How is Sound Localized?
The sound coming from a direction has two different distances to travel to reach each ear. Additionally, the sound shadow also reduces the intensity of the sound.
Cutaneous Senses
touch, temperature, and pain
How Touch is Transported to the Brain
Sensory fibers arising from receptors in the skin enter the spinal cord. Fibers from each side of the body cross over to opposite sides of the brain. Information about touch moves on to thalamus which projects map of body’s surface onto somatosensory areas of the parietal lobes in cerebral cortex.
Thermoreceptors
sensory receptors that detect temperature in order to maintain body temp; divided into cold and hot sensors. Warm and cold receptors close to each simultaneously stimulated experience a hotness sensation.
Pain Receptors
Some respond to pressure, others to heat, some both, but many are chemically sensitive to a range of pain-producing substances.Inflamed joints or sore, torn muscles produce prostaglandins, fatty acids that stimulate receptors to experience pain. Fast pathways connect directly to thalamus and the to motor and sensory areas; it serves as a warning system of danger and takes less than second. Slow pathway: pain travels through limbic system, slower, and seems to serve as means of reminding injury and to tell the body to let it heal. Neuroscientists believe that brain generates experience of pain since it produces endorphins.
Papillae
They are taste buds, amounting to 10,000, replaced every 2 weeks. They include many tastes beyond sour, sweet, spicy, and salty. Looking into umami which means delicious and refers to the flavor of L-glutamate.
Olfactory Epithelium
The lining of the roof of the nasal cavity, containing a sheet of receptor cells for smell. They attached with millions of hairlike antennae; can be replaced after injury.

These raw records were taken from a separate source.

(* ===== verification/Derive.v ===== *)
(** Derived metrics, libpcp/src/derive.c: the lexical analyser and the parser of
    expressions, the registration of metrics, the configuration files, and what the name
    space asks about the names that are registered.  The evaluation of the expressions is
    not here. *)
From S2P Require Import Prelude Memory Text Types PmnsTree.
From Stdlib Require Import QArith.Qcanon.
Import PmnsTree.Pmns.

Definition PM_ERR_GENERIC : Z := - PM_ERR_BASE.
Definition PMNS_LEAF_STATUS : Z := 0.
Definition PMNS_NONLEAF_STATUS : Z := 1.
Local Open Scope Z_scope.

Module Derive.

(** ** The lexical analyser *)

Inductive lex_t :=
  L_ERROR | L_EOF | L_NUMBER | L_NAME | L_PLUS | L_MINUS | L_STAR | L_SLASH | L_LPAREN | L_RPAREN
  | L_AVG | L_COUNT | L_DELTA | L_MAX | L_MIN | L_SUM | L_ANON.
#[export] Instance lex_t_eq_decision : EqDecision lex_t.
Proof. solve_decision. Defined.
Definition func : list (lex_t * str) :=
  [(L_AVG, lit "avg"); (L_COUNT, lit "count"); (L_DELTA, lit "delta"); (L_MAX, lit "max");
   (L_MIN, lit "min"); (L_SUM, lit "sum"); (L_ANON, lit "anon")].
Inductive errmsg := Illegal_character | End_of_input | Unexpected_paren | Constant_too_large | Duplicate_name.

(** [string] is what is left of the expression and [pos] the number of characters before;
    [this] is the start of the current token, relative to the expression. *)
Record scanner := mkScan {
  string : str; pos : Z; lexpeek : option byte; this : Z; tokbuf : str; derive_errmsg : option errmsg }.
Definition set_this (v : Z) (s : scanner) : scanner :=
  mkScan (string s) (pos s) (lexpeek s) v (tokbuf s) (derive_errmsg s).
Definition set_tokbuf (v : str) (s : scanner) : scanner :=
  mkScan (string s) (pos s) (lexpeek s) (this s) v (derive_errmsg s).
Definition set_err (e : option errmsg) (s : scanner) : scanner :=
  mkScan (string s) (pos s) (lexpeek s) (this s) (tokbuf s) e.
(** To put back the character 0 is to put back nothing. *)
Definition unget (c : byte) (s : scanner) : scanner :=
  mkScan (string s) (pos s) (if bool_decide (c = NUL) then None else Some c) (this s) (tokbuf s) (derive_errmsg s).
(** [None] is L_EOF, which is also what the character 0xff becomes. *)
Definition get (s : scanner) : option byte * scanner :=
  match lexpeek s with
  | Some c => (Some c, mkScan (string s) (pos s) None (this s) (tokbuf s) (derive_errmsg s))
  | None =>
      match string s with
      | [] => (None, s)
      | c :: p =>
          (if bool_decide (c = Byte.xff) then None else Some c,
           mkScan p (pos s + 1) None (this s) (tokbuf s) (derive_errmsg s))
      end
  end.
Inductive kind := K_UNDEF | K_NUMBER | K_NAME.
Definition operator (c : byte) : option lex_t :=
  match c with
  | Byte.x2b => Some L_PLUS
  | Byte.x2d => Some L_MINUS
  | Byte.x2a => Some L_STAR
  | Byte.x2f => Some L_SLASH
  | Byte.x28 => Some L_LPAREN
  | Byte.x29 => Some L_RPAREN
  | _ => None
  end.
Definition is_func (p : str) : option lex_t := fst <$> find (λ f, bool_decide (f.2 = p)) func.
Definition name_more (c : byte) : bool :=
  isalpha c || isdigit c || bool_decide (c = Byte.x5f) || bool_decide (c = dot).
(** The loop of lex; [p] is the token so far. *)
Fixpoint lex_loop (fuel : nat) (ltype : kind) (firstch : bool) (p : str) (s : scanner) : option (lex_t * scanner) :=
  match fuel with
  | O => None
  | S fuel =>
      let '(c, s) := get s in
      if firstch && from_option isspace false c then lex_loop fuel ltype true p s
      else
        let s := if firstch then set_this (pos s - 1) s else s in
        match c, ltype with
        | None, K_UNDEF => Some (L_EOF, s)
        | _, _ =>
            let ch := default NUL c in
            match ltype with
            | K_UNDEF =>
                if isdigit ch then lex_loop fuel K_NUMBER false [ch] s
                else if isalpha ch then lex_loop fuel K_NAME false [ch] s
                else match operator ch with
                     | Some t => Some (t, set_tokbuf [ch] s)
                     | None => Some (L_ERROR, s)
                     end
            | K_NUMBER =>
                if isdigit ch then lex_loop fuel K_NUMBER false (p ++ [ch]) s
                else Some (L_NUMBER, set_tokbuf p (unget ch s))
            | K_NAME =>
                if name_more ch then lex_loop fuel K_NAME false (p ++ [ch]) s
                else match (if bool_decide (ch = Byte.x28) then is_func p else None) with
                     | Some t => Some (t, set_tokbuf (p ++ [ch]) s)
                     | None => Some (L_NAME, set_tokbuf p (unget ch s))
                     end
            end
        end
  end.
Definition room (s : scanner) : nat := length (string s) + length (option_list (lexpeek s)).
Definition lex (s : scanner) : option (lex_t * scanner) := lex_loop (S (S (room s))) K_UNDEF true [] s.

The neural pathway for smell passes right to the olfactory areas in the temporal lobes. It then takes superhighway to emotion and memory.
Kinesthetic Senses
Provide info about movement, posture, and orientation. Contaib=ned within the muscle fibers and joints.
Kinesthesia
The name for kinesthetic senses and is not noticeable.
Vestibular Senses
Provides info about balance and movement. Tells us whether our head is tilted, moving, slowing down, or speeding up.
Proprioceptive Feedback
Info about the position of our limbs and body parts in relation to other body parts.
Semicircle Canals
Within the inner ear, they contain sensory receptors to detect head motion. They consist of three fluid-filled, circular tubes that lie in three planes of the body.
Proprioceptive Drift
Refers to the perception that something other than our actual body belongs to us and is part of our body.